▶ **YOUR INSTRUCTIONS**
Among the lines below, keep only those from the one containing "destruct (utf8_encode password)" through the one containing "intros Hlong Hbs", and reproduce them exactly.

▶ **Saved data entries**

-- Opening Marker --

(* ===== verification/SharingProps.v ===== *)
(** Properties of share links: memory and store agree and survive a restart, a link
    is served for exactly its life time unless it is revoked; tokens of the same second
    collide, and servers of sibling folders share their links. *)

From stdpp Require Import strings.
From S2P Require Import Prelude Json Session Accounts Identity IdentityProps Files FilesProps StateStore FilesApi FilesApiProps Sharing.

Implicit Types st : share_state.
Implicit Types db : ServerStateStore.

(** ** Links in memory and in the store *)

Lemma record_row r : record_of (row_of r) = r.
Proof. by destruct r. Qed.

Lemma row_record r : row_of (record_of r) = r.
Proof. by destruct r. Qed.

(** The rows of a table are found under their own token. *)
Definition keyed (t : gmap (list Z) ShareLinkRow) : Prop := ∀ k row, t !! k = Some row → sl_token row = k.

Lemma fold_insert_links (l : list ShareLinkRow) (m : gmap (list Z) ShareLinkRecord) :
  NoDup (sl_token <$> l) →
  fold_left (λ links row, <[sl_token row := record_of row]> links) l m
  = list_to_map ((λ row, (sl_token row, record_of row)) <$> l) ∪ m.
Proof.
  revert m. induction l as [|row l IH]; intros m; [intros _; symmetry; apply (left_id_L ∅ (∪))|].
  rewrite fmap_cons, NoDup_cons. intros [Hr Hl]. cbn [fold_left fmap list_fmap list_to_map].
  rewrite IH by done. rewrite list_to_map_cons. rewrite <-insert_union_l. symmetry. apply insert_union_r.
  apply not_elem_of_list_to_map_1. by rewrite <-list_fmap_compose.
Qed.

Lemma rows_tokens (t : gmap (list Z) ShareLinkRow) :
  keyed t →
  (λ row, (sl_token row, record_of row)) <$> rows t = prod_map id record_of <$> map_to_list t.
Proof.
  intros Hk. unfold rows. rewrite <-list_fmap_compose. apply list_fmap_ext.
  intros i [k row] Hi. cbn. apply list_elem_of_lookup_2, elem_of_map_to_list in Hi.
  by rewrite (Hk _ _ Hi).
Qed.

Lemma init_links secret db :
  keyed (tb_shares db) → ss_active_links (init_share_service secret db) = record_of <$> tb_shares db.
Proof.
  intros Hk. cbn [init_share_service ss_active_links]. unfold store_share_links.
  rewrite fold_insert_links.
  - rewrite (right_id_L ∅ (∪)), rows_tokens by done. rewrite list_to_map_fmap.
    by rewrite list_to_map_to_list.
  - replace (sl_token <$> rows (tb_shares db)) with (map_to_list (tb_shares db)).*1;
      [apply NoDup_fst_map_to_list|]. unfold rows. rewrite <-list_fmap_compose. apply list_fmap_ext.
    intros i [k row] Hi. cbn. apply list_elem_of_lookup_2, elem_of_map_to_list in Hi.
    by rewrite (Hk _ _ Hi).
Qed.

Section links.
Context `{T : TimedSerializer} `{!TimedSerializerLaws T}.

Abbreviation secret st := (ss_secret_key (sh_service st)) (only parsing).
Abbreviation links st := (ss_active_links (sh_service st)) (only parsing).

(** The invariant of the service: the store holds the links of the memory and the
    secret, and every token was signed for the path of its record. *)
Record links_ok st : Prop := {
  lk_store : tb_shares (sh_db st) = row_of <$> links st;
  lk_secret : get_meta _META_SHARE_SECRET_KEY (sh_db st) = Some (secret st);
  lk_token : ∀ k r, links st !! k = Some r → lr_token r = k ∧ scalars (lr_file_path r) = true ∧
               ∃ signed_at, k = token_for (secret st) signed_at (lr_file_path r)
}.

Lemma links_keyed st : links_ok st → keyed (tb_shares (sh_db st)).
Proof.
  intros Hok k row. rewrite (lk_store _ Hok). intros (r & <- & Hr)%lookup_fmap_Some.
  by apply (lk_token _ Hok).
Qed.

(** The service of a server that starts on the store. *)
Lemma restart_same fresh t st :
  links_ok st → sh_service (create_app fresh t (sh_db st)) = sh_service st ∧
                sh_db (create_app fresh t (sh_db st)) = sh_db st.
Proof.
  intros Hok. unfold create_app, get_or_create_share_secret. rewrite (lk_secret _ Hok).
  cbn [sh_service sh_db]. split; [|done]. pose proof (init_links (secret st) (sh_db st) (links_keyed _ Hok)) as Hi.
  rewrite (lk_store _ Hok), <-map_fmap_compose in Hi.
  destruct (sh_service st) as [key active] eqn:E. cbn [ss_active_links ss_secret_key] in *.
  unfold init_share_service in *. cbn [ss_active_links] in Hi. rewrite Hi. f_equal.
  apply map_eq. intros k. rewrite lookup_fmap. destruct (active !! k) as [r|]; [|done]. cbn.
  by rewrite record_row.
Qed.

Lemma drop_links token st : links (drop_link token st) = delete token (links st).
Proof. done. Qed.

Lemma drop_shares token st : tb_shares (sh_db (drop_link token st)) = delete token (tb_shares (sh_db st)).
Proof.
  unfold drop_link, delete_share_link. cbn [with_service sh_db].
  destruct (tb_shares (sh_db st) !! token) eqn:E; [done|]. cbn [fst]. by rewrite delete_id.
Qed.

Lemma drop_meta token st : tb_meta (sh_db (drop_link token st)) = tb_meta (sh_db st).
Proof.
  unfold drop_link, delete_share_link. cbn [with_service sh_db]. by destruct (tb_shares (sh_db st) !! token).
Qed.

Lemma drop_ok token st : links_ok st → links_ok (drop_link token st).
Proof.
  intros Hok. split.
  - rewrite drop_shares, drop_links, (lk_store _ Hok). by rewrite fmap_delete.
  - unfold get_meta. rewrite drop_meta. apply Hok.
  - intros k r. rewrite drop_links. intros [_ Hk]%lookup_delete_Some. by apply (lk_token _ Hok).
Qed.
(* ===== verification/RelayAuthProps.v ===== *)
(** Properties of the relay's account endpoints: who gets a session, who is an
    administrator, how single sign-on accounts and groups are kept apart from the
    others, and who may answer access requests. *)

From stdpp Require Import strings.
From S2P Require Import Prelude Json Utf8 Session Accounts AccountsProps Registry Identity IdentityProps RelayAuth.

Implicit Types db : AccountDb.
Implicit Types s : relay_state.

(** The account store changes, the registry does not. *)
Definition with_accounts s db : relay_state := {| rl_accounts := db; rl_registry := rl_registry s |}.

Lemma with_accounts_same s : with_accounts s (rl_accounts s) = s.
Proof. by destruct s. Qed.

Section relay.
Context `{T : TimedSerializer} `{P : PyConv} `{!TimedSerializerLaws T}.
Context (hashpw : bytes → bytes → bytes) (checkpw : bytes → bytes → option bool).
Context (config : RelayConfig) (session : RelaySession).

(** ** Sessions *)

(** A session that was issued is accepted for its life time. *)
Lemma issued_identity t now uid name :
  name ≠ [] → scalars name = true → wf_json (JInt uid) = true →
  0 ≤ token_age t now ≤ SESSION_MAX_AGE_SECONDS →
  ∃ token, issue session t uid name = inr token ∧
    get_current_identity session now (Some token) = inr {| si_user_id := uid; si_username := name |}.
Proof.
  intros Hn Hsc Hu Hage. unfold issue. rewrite bool_decide_eq_false_2 by done. eexists. split; [done|].
  unfold get_current_identity, get_optional_identity.
  rewrite bool_decide_eq_false_2 by apply ts_not_empty.
  unfold verify_session_cookie, verify. rewrite loads_issued; [|by apply wf_pair|lia].
  rewrite bool_decide_eq_true_2 by (split; [done|lia]). done.
Qed.

(** What bcrypt says of a password; [None] when [verify_password] raises a [ValueError]: the stored hash
    is empty, the password is no text of Unicode, or bcrypt refuses it. *)
Definition bcrypt_says (password : pystr) (u : User) : option bool :=
  if decide (u_password_hash u = []) then None
  else bs ← utf8_encode password; checkpw bs (u_password_hash u).

(** C14: [login] on every input, with the state unchanged.  An unknown name, an empty or wrong password
    and a deactivated account give the same answer, 401.  A [ValueError] of the password check is
    not caught, so that the answer is 500.  In every other case the answer is the
    session that is issued for the user, with the admin flag. *)
Theorem login_spec now username password s :
  login checkpw config session now username password s
  = (s, match user_named username (rl_accounts s) with
        | None => inl (HTTPException 401)
        | Some u =>
            if decide (password = []) then inl (HTTPException 401)
            else match bcrypt_says password u with
                 | None => inl (RxAccount AccValueError)
                 | Some ok =>
                     if ok && u_is_active u then
                       match issue session now (u_id u) (u_username u) with
                       | inl e => inl (RxSession e)
                       | inr token => inr (token, is_admin_username (u_username u) config)
                       end
                     else inl (HTTPException 401)
                 end
        end).
Proof.
  unfold login, credentials, acc, get_user_by_username, lift_res, raise, bcrypt_says, verify_password.
  unfold mbind, M_bind, mret, M_ret, option_bind; cbv beta iota.
  destruct s as [db r]; cbn [rl_accounts rl_registry].
  destruct (user_named username db) as [u|]; [|done]. cbn [rl_accounts rl_registry].
  case_bool_decide as Hp; [by rewrite decide_True|]. rewrite (decide_False (P := password = [])) by done.
  case_bool_decide as Hh; [by rewrite decide_True|]. rewrite (decide_False (P := u_password_hash u = [])) by done.
  destruct (utf8_encode password) as [bs|]; [|done]. destruct (checkpw bs (u_password_hash u)) as [ok|]; [|done].
  destruct ok, (u_is_active u); cbn [negb orb andb]; try done.
  by destruct (issue session now (u_id u) (u_username u)).
Qed.

(** The answer tells whether a name exists: bcrypt refuses a password over 72 bytes, which is noticed
    only for a user that exists. *)
Theorem long_password_reveals_user now username password bs s :
  (∀ pw h, (72 < length pw)%nat → checkpw pw h = None) →
  utf8_encode password = Some bs → (72 < length bs)%nat →
  (login checkpw config session now username password s).2
  = inl (match user_named username (rl_accounts s) with
         | None => HTTPException 401
         | Some _ => RxAccount AccValueError
         end).
Proof.
  intros Hlong Hbs Hlen. unfold login, credentials, acc, get_user_by_username, lift_res, raise, verify_password.
  unfold mbind, M_bind, mret, M_ret; cbv beta iota. destruct (user_named username (rl_accounts s)) as [u|]; [|done].
  rewrite bool_decide_eq_false_2 by (intros ->; injection Hbs as <-; simpl in Hlen; lia).
  case_bool_decide; [done|]. by rewrite Hbs, Hlong.
Qed.

(** ** Administrators *)

(** bcrypt accepts the password a hash was made from, and hashes are not empty. *)
Hypothesis bcrypt_checks : ∀ pw salt, (length pw ≤ 72)%nat → checkpw pw (hashpw pw salt) = Some true.
Hypothesis bcrypt_not_empty : ∀ pw salt, hashpw pw salt ≠ [].

Lemma signup_new salt now name password email bs s :
  db_ok (rl_accounts s) → strip name = name → name ≠ [] → user_named name (rl_accounts s) = None →
  password ≠ [] → utf8_encode password = Some bs → Z.of_nat (length bs) ≤ 72 →
  let s' := (signup hashpw salt now name password email s).1 in
  (signup hashpw salt now name password email s).2 = inr (users_seq (rl_accounts s) + 1, name) ∧
  rl_registry s' = rl_registry s ∧
  (∀ i u, users (rl_accounts s) !! i = Some u → users (rl_accounts s') !! i = Some u) ∧
  ∃ u, user_named name (rl_accounts s') = Some u ∧ u_id u = users_seq (rl_accounts s) + 1 ∧
       u_username u = name ∧ u_password_hash u = hashpw bs salt ∧ u_is_active u = true.
Proof.
  intros Hok Hst Hn Hno Hpw Hbs Hlen. destruct s as [db r]; cbn [rl_accounts rl_registry] in *.
  assert (hash_password hashpw salt password = inr (hashpw bs salt)) as Hh.
  { unfold hash_password. rewrite bool_decide_eq_false_2, Hbs by done. unfold _BCRYPT_MAX_BYTES.
    by destruct (Z.ltb_spec 72 (Z.of_nat (length bs))); [lia|]. }
  assert (_username_exists name db = false) as Hne.
  { unfold _username_exists. rewrite Hno. by apply bool_decide_eq_false_2; intros []. }
  assert (create_user now name (hashpw bs salt) email db
          = let '(db', u) := insert_user name email (hashpw bs salt) now db in (db', inr u)) as Hc.
  { unfold create_user. rewrite Hst, !bool_decide_eq_false_2 by done. by rewrite Hne. }
  pose proof (create_user_spec now name (hashpw bs salt) email db Hok) as Hspec.
  rewrite Hc in Hspec. unfold insert_user in Hspec.
  destruct Hspec as (_ & _ & _ & _ & Hfree & _ & _ & _ & _ & Hget).
  unfold get_user_by_username in Hget. rewrite Hst in Hget.
  unfold signup, acc. unfold mbind, M_bind, lift_res, mret, M_ret; cbv beta iota.
  rewrite Hh. cbn [rl_accounts]. rewrite Hc. unfold insert_user. cbn.
  split; [done|]. split; [done|]. split.
  - intros i u Hu. rewrite lookup_insert_ne; [done|]. intros <-. cbn in Hfree. congruence.
  - destruct (user_named name (set_users _ _ db)) as [u|]; [|done].
    exists u. by simplify_eq.
Qed.

(** Anybody becomes an administrator.  User names are told apart by case, admin names
    are not: whoever signs up with a name that differs from an administrator's only
    in its letters' case is logged in as an administrator and passes [require_admin]
    for the life of the session, whether or not the administrator has an account. *)
Theorem admin_by_case salt t_signup t_login now name password email bs s :
  db_ok (rl_accounts s) → strip name = name → name ≠ [] → scalars name = true →
  str_lower name ∈ rc_admin_users config → user_named name (rl_accounts s) = None →
  password ≠ [] → utf8_encode password = Some bs → Z.of_nat (length bs) ≤ 72 →
  wf_json (JInt (users_seq (rl_accounts s) + 1)) = true →
  0 ≤ token_age t_login now ≤ SESSION_MAX_AGE_SECONDS →
  let s' := (signup hashpw salt t_signup name password email s).1 in
  (signup hashpw salt t_signup name password email s).2 = inr (users_seq (rl_accounts s) + 1, name) ∧
  ∃ token, login checkpw config session t_login name password s' = (s', inr (token, true)) ∧
    require_admin config session now (Some token)
    = inr {| si_user_id := users_seq (rl_accounts s) + 1; si_username := name |}.
Proof.
  intros Hok Hst Hn Hsc Hadm Hno Hpw Hbs Hlen Hseq Hage. cbv zeta.
  destruct (signup_new salt t_signup name password email bs s Hok Hst Hn Hno Hpw Hbs Hlen)
    as (Hr & Hreg & _ & u & Hu & Hid & Hname & Hhash & Hact).
  split; [done|]. set (s' := (signup hashpw salt t_signup name password email s).1) in *.
  assert (is_admin_username name config = true) as Ha.
  { unfold is_admin_username. rewrite Hst. by apply bool_decide_eq_true_2. }
  destruct (issued_identity t_login now (u_id u) name Hn Hsc ltac:(by rewrite Hid) Hage) as (token & Hi & Hg).
  exists token. split.
  - unfold login, credentials, acc, get_user_by_username, lift_res, raise.
    unfold mbind, M_bind, mret, M_ret; cbv beta iota. rewrite Hu.
    unfold verify_password. rewrite Hhash, !bool_decide_eq_false_2, Hbs by done.
    rewrite bcrypt_checks, Hact by lia. cbn [negb orb]. rewrite Hname, Hi. cbn [of_session]. rewrite Ha.
    by destruct s'.
  - unfold require_admin. rewrite Hg. cbn [mbind sum_bind si_username]. by rewrite Ha, Hid.
Qed.

(** ** Deactivation *)

Lemma deactivated_named id u db :
  db_ok db → users db !! id = Some u →
  user_named (u_username u) (set_user_active id false db).1 = Some (set_active false u).
Proof.
  intros Hok Hu. pose proof (set_user_active_ok id false db Hok) as Hok'.
  unfold set_user_active in Hok' |- *. rewrite Hu in Hok' |- *. cbn [fst] in *.
  apply (user_named_unique _ id (set_active false u) Hok'). apply lookup_insert_eq.
Qed.

(** Deactivating an account stops the password login only.  After [set_user_active]
    the user cannot log in with any password, but a session issued before is accepted
    until it expires, and single sign-on issues a new one. *)
Theorem deactivation_ignored id u s t now token next csrf raw_state code claims_of claims sub linked isalnum seed :
  db_ok (rl_accounts s) → users (rl_accounts s) !! id = Some u →
  wf_json (JInt id) = true → scalars (u_username u) = true →
  issue session t id (u_username u) = inr token → 0 ≤ token_age t now ≤ SESSION_MAX_AGE_SECONDS →
  external_identities (rl_accounts s) !! (PROVIDER, sub) = Some (id, linked) → sub ≠ [] →
  rc_oidc_group_prefix config = [] →
  verify_oauth_state session now raw_state = inr (next, csrf) → raw_state ≠ [] →
  csrf ≠ [] → forallb is_ascii csrf = true →
  code ≠ [] → claims_of code = Some claims → dict_get (py "sub") claims = Some (JStr sub) →
  let s' := with_accounts s (set_user_active id false (rl_accounts s)).1 in
  (∀ password, ∃ e, login checkpw config session now (u_username u) password s' = (s', inl e)) ∧
  get_current_identity session now (Some token) = inr {| si_user_id := id; si_username := u_username u |} ∧
  ∃ token', oidc_callback hashpw config session isalnum seed now None (Some code) (Some raw_state) (Some csrf)
              claims_of s' = (s', inr (SessionRedirect next token')) ∧
    get_current_identity session now (Some token') = inr {| si_user_id := id; si_username := u_username u |}.
Proof.
  intros Hok Hu Hwf Hsc Hiss Hage Hext Hsub Hpre Hst Hrs Hcs Hasc Hcode Hcl Hclaim. cbv zeta.
  destruct (ok_user_key _ Hok _ _ Hu) as (Hid & _ & Hname & _).
  pose proof (deactivated_named id u _ Hok Hu) as Hnamed.
  set (db' := (set_user_active id false (rl_accounts s)).1) in *.
  set (s' := with_accounts s db').
  destruct (issued_identity t now id (u_username u) Hname Hsc Hwf Hage) as (tok & Hi & Hg).
  rewrite Hiss in Hi. injection Hi as <-.
  destruct (issued_identity now now id (u_username u) Hname Hsc Hwf) as (tok' & Hi' & Hg').
  { unfold token_age. rewrite Z.sub_diag. by vm_compute. }
  split; [|split; [done|]].
  - intros password. unfold login, credentials, acc, get_user_by_username, lift_res, raise.
    unfold mbind, M_bind, mret, M_ret; cbv beta iota. cbn [s' with_accounts rl_accounts rl_registry].
    rewrite Hnamed. destruct (verify_password checkpw password (u_password_hash (set_active false u)))
      as [e|ok]; [by destruct e; eexists|]. cbn [set_active u_is_active negb]. rewrite orb_true_r. by eexists.
  - exists tok'. split; [|done]. unfold oidc_callback.
    rewrite (bool_decide_eq_false_2 (code = [])), (bool_decide_eq_false_2 (raw_state = [])), Hst by done.
    rewrite (bool_decide_eq_false_2 (csrf = [])) by done.
    unfold compare_digest. rewrite Hasc, bool_decide_eq_true_2 by done. cbn [andb].
    rewrite Hcl, Hclaim, bool_decide_eq_false_2, Hpre, bool_decide_eq_true_2 by done.
    unfold _resolve_or_create, try_except, acc, get_user_by_external_id.
    unfold mbind, M_bind, mret, M_ret, lift_res; cbv beta iota. cbn [s' with_accounts rl_accounts rl_registry].
    assert (external_identities db' = external_identities (rl_accounts s)) as ->.
    { unfold db', set_user_active. by rewrite Hu. }
    assert (users db' !! id = Some (set_active false u)) as Hu'.
    { unfold db', set_user_active. rewrite Hu. cbn. apply lookup_insert_eq. }
    rewrite Hext. cbn [option_bind fst]. rewrite Hu'. cbn [set_active u_id u_username].
    by rewrite Hid, Hi'.
Qed.

(** ** Single sign-on *)

Section sso.
Context (isalnum : Z → bool).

-- Closing Marker --

▶ **PROBLEM SOLUTION**
  destruct (utf8_encode password) as [bs|]; [|done]. destruct (checkpw bs (u_password_hash u)) as [ok|]; [|done].
  destruct ok, (u_is_active u); cbn [negb orb andb]; try done.
  by destruct (issue session now (u_id u) (u_username u)).
Qed.

(** The answer tells whether a name exists: bcrypt refuses a password over 72 bytes, which is noticed
    only for a user that exists. *)
Theorem long_password_reveals_user now username password bs s :
  (∀ pw h, (72 < length pw)%nat → checkpw pw h = None) →
  utf8_encode password = Some bs → (72 < length bs)%nat →
  (login checkpw config session now username password s).2
  = inl (match user_named username (rl_accounts s) with
         | None => HTTPException 401
         | Some _ => RxAccount AccValueError
         end).
Proof.
  intros Hlong Hbs Hlen. unfold login, credentials, acc, get_user_by_username, lift_res, raise, verify_password.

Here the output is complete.